Give the number of lines in the records below that include "Require", and nothing more.

Stored data entries »
┄┄┄┄┄┄┄┄┄┄┄┄┄┄┄┄┄┄┄┄

(* ===== verification/QueryAuth.v ===== *)
(** * Authentication of queries (rs/src/query_auth.rs)

    The verifier: it recomputes the root from the complete public table of a proof, and reads the claimed
    cell in it. [None] is a panic. *)

From S2P Require Import Prelude.
From S2P Require Import Crypto.
From S2P Require Import Keyed.
From S2P Require Import Types.
From S2P Require Import State.
From S2P Require Import Access.
From S2P Require Import Certificate.
From S2P Require Import Query.

Local Open Scope Z_scope.

(** [?] in a verifier, where refusing is [false]. *)
Definition or_refuse {A} (o : option A) (k : A -> option bool) : option bool :=
  match o with Some x => k x | None => Some false end.

Notation "x ←? y ; z" := (or_refuse y (fun x => z)) (at level 20, y at level 100, z at level 200, only parsing).

(** The canonical limbs of a root. *)
Definition root_fields (root : bytes 32) : option (quad u64) :=
  let values := Quad (limb64 root 0) (limb64 root 1) (limb64 root 2) (limb64 root 3) in
  if forallb (fun v => uval v <? field_P) (quad_list values) then Some values else None.

(** ** The layout of a table *)

(** The bytes of a key from its limbs. *)
Definition key_of_limbs (limbs : list u64) : option (bytes 32) :=
  words ← mapM try_u32 limbs;
  Some (buffer 32 (flat_map (fun w => le_bytes 4 w) words)).

(** The order of the entries: heights by value, other keys by their bytes. *)
Definition sort_key (d : Dim) (key : bytes 32) : option (list u8) :=
  if bool_decide (d = DTime) then
    if existsb (fun v => negb (uval v =? 0)) (drop 8 (blist key)) then None
    else Some (to_be_bytes 8 (from_le_bytes 64 (take 8 (blist key))) ++ repeat (of_Z 8 0) 24)
  else Some (blist key).

(** The number of fields of the record at [start]. *)
Definition record_width (fields : list u64) (d : Dim) (start : Z) : option Z :=
  match d with
  | DParticles => Some 12
  | DNeurons => Some 8
  | DLocations => Some 4
  | DCoins => Some 2
  | DCards => Some 28
  | DFiles => Some 4
  | DTime => Some 8
  | DSignals => Some 30
  | DAxonsOut | DAxonsIn =>
      low ← v ← get_at fields start; try_u32 v;
      high ← v ← get_at fields (start + 1); try_u32 v;
      Some (Z.lor low (Z.shiftl high 32) * 8 + 2)
  | DBalances => Some 2
  end.

(** The loop of [primary_index]: past the last entry the table must end. Offsets that exceed a
    [usize] are past the end of the table, where the slices are refused as well. *)
Fixpoint find_entry (entries : nat) (fields : list u64) (d : Dim) (key : bytes 32) (offset : Z)
    (found : option Z) (previous : option (list u8)) : option Z :=
  match entries with
  | O => if offset =? zlen fields then found else None
  | S entries =>
      limbs ← get_range fields offset (offset + Z.of_nat KEY_FIELDS);
      bytes ← key_of_limbs limbs;
      order ← sort_key d bytes;
      if match previous with Some p => negb (ord_ltb p order) | None => false end then None
      else
        let start := offset + Z.of_nat KEY_FIELDS in
        width ← record_width fields d start;
        record ← get_range fields start (start + width);
        if existsb (fun v => 2 ^ 32 <=? uval v) record then None
        else
          let found := if bool_decide (bytes = key) then Some (start + Z.of_nat (primary_col d)) else found in
          find_entry entries fields d key (start + width) found (Some order)
  end.

Definition primary_index (fields : list u64) (d : Dim) (key : bytes 32) : option Z :=
  entries ← get_at fields 2;
  find_entry (Z.to_nat (uval entries)) fields d key (Z.of_nat HEADER_FIELDS) None None.

Section QueryAuth.
  Context `{Nebu, Hemera, !Lens, !Openings}.

(** ** Verification *)

(** The corner of the cell. *)
Definition at_corner (point : list Goldilocks) (index : Z) : bool :=
  forallb (fun '(i, v) => uval (g_as_u64 v) =? Z.land (Z.shiftr index (Z.of_nat i)) 1) (imap pair point).

(** [authenticated]. *)
Definition authenticated (proof : QueryProof) (root : option (bytes 32)) : option bool :=
  context ←? qp_context proof;
  if negb (bool_decide (qc_version context = QUERY_VERSION)) || (10 <? uval (qc_namespace context)) then Some false
  else
    match sc_dimensions (qc_certificate context) with
    | [table] =>
        let fields := dt_fields table in
        if negb (bool_decide (dt_namespace table = qc_namespace context)) || (MAX_QUERY_FIELDS <? zlen fields) then Some false
        else
          actual ← certificate_root (qc_certificate context);
          match actual with
          | Err _ => Some false
          | Ok actual_root =>
              if match root with
                 | Some root => match root_fields root with Some r => bool_decide (actual_root = r) | None => false end
                 | None => true
                 end : bool
              then
                let index := uval (qc_index context) in
                value ←? get_at fields index;
                if negb (bool_decide (qp_value_bytes proof = blist (to_le_bytes 8 value))) then Some false
                else if negb (Nat.eqb (length (qp_point proof)) (Nat.log2 (next_power_of_two (length fields)))) || negb (at_corner (qp_point proof) index) then Some false
                else
                  leaf ← vec_to_list (sc_leaves (qc_certificate context)) !! Z.to_nat (uval (qc_namespace context));
                  if negb (bool_decide (blist (qp_commitment proof) = words_bytes (quad_list leaf))) then Some false
                  else Some (lens_verify (qp_commitment proof) (qp_point proof) (g_new value) (qp_opening proof) OPEN_SEED)
              else Some false
          end
    | _ => Some false
    end.

Definition verify_query (proof : QueryProof) : option bool := authenticated proof None.

Definition verify_query_at (proof : QueryProof) (root : bytes 32) (namespace index : u64) : option bool :=
  context ←? qp_context proof;
  if bool_decide (qc_namespace context = namespace) && bool_decide (qc_index context = index) then authenticated proof (Some root)
  else Some false.

(** The claim that the cell of the proof is the primary one of the entity. *)
Definition claims_entity (proof : QueryProof) (d : Dim) (key : bytes 32) : option bool :=
  context ← qp_context proof;
  if negb (uval (qc_namespace context) =? dim_index d) then Some false
  else
    table ← sc_dimensions (qc_certificate context) !! 0%nat;
    index ←? primary_index (dt_fields table) d key;
    Some (index =? uval (qc_index context)).

Definition verify_entity (proof : QueryProof) (root : bytes 32) (d : Dim) (key : bytes 32) : option bool :=
  ok ← authenticated proof (Some root);
  if ok : bool then claims_entity proof d key else Some false.

(** [verify_particle] of proof.rs. *)
Definition verify_particle (proof : QueryProof) (root particle : bytes 32) : option bool := verify_entity proof root DParticles particle.

(** Both limbs of a balance. *)
Definition verify_public_balance (proof : QueryProof) (root owner token : bytes 32) : option (option u64) :=
  ok ← verify_entity proof root DBalances (balance_key owner token);
  if negb ok then Some None
  else
    context ← qp_context proof;
    table ← sc_dimensions (qc_certificate context) !! 0%nat;
    let index := uval (qc_index context) in
    Some (low ← v ← get_at (dt_fields table) index; try_u32 v;
          high ← v ← get_at (dt_fields table) (index + 1); try_u32 v;
          Some (of_Z 64 (Z.lor low (Z.shiftl high 32)))).

Definition verify_opening_with_context (lo : LookOpening) (proof : QueryProof) (root : bytes 32) (index : u64) : option bool :=
  ok ← verify_query_at proof root (g_as_u64 (lo_namespace lo)) index;
  if negb ok then Some false
  else
    context ← qp_context proof;
    Some (bool_decide (map (quad_map g_as_u64) (ordered (lo_leaves lo)) = vec_to_list (sc_leaves (qc_certificate context)))
          && bool_decide (lo_commitment lo = qp_commitment proof) && bool_decide (lo_point lo = qp_point proof)
          && bool_decide (blist (to_le_bytes 8 (g_as_u64 (lo_value lo))) = qp_value_bytes proof)
          && bool_decide (lo_opening lo = qp_opening proof) && bool_decide (lo_transcript_seed lo = OPEN_SEED)).

End QueryAuth.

┄┄┄┄┄┄┄┄┄┄┄┄┄┄┄┄┄┄┄┄

Answer for this exercise » 8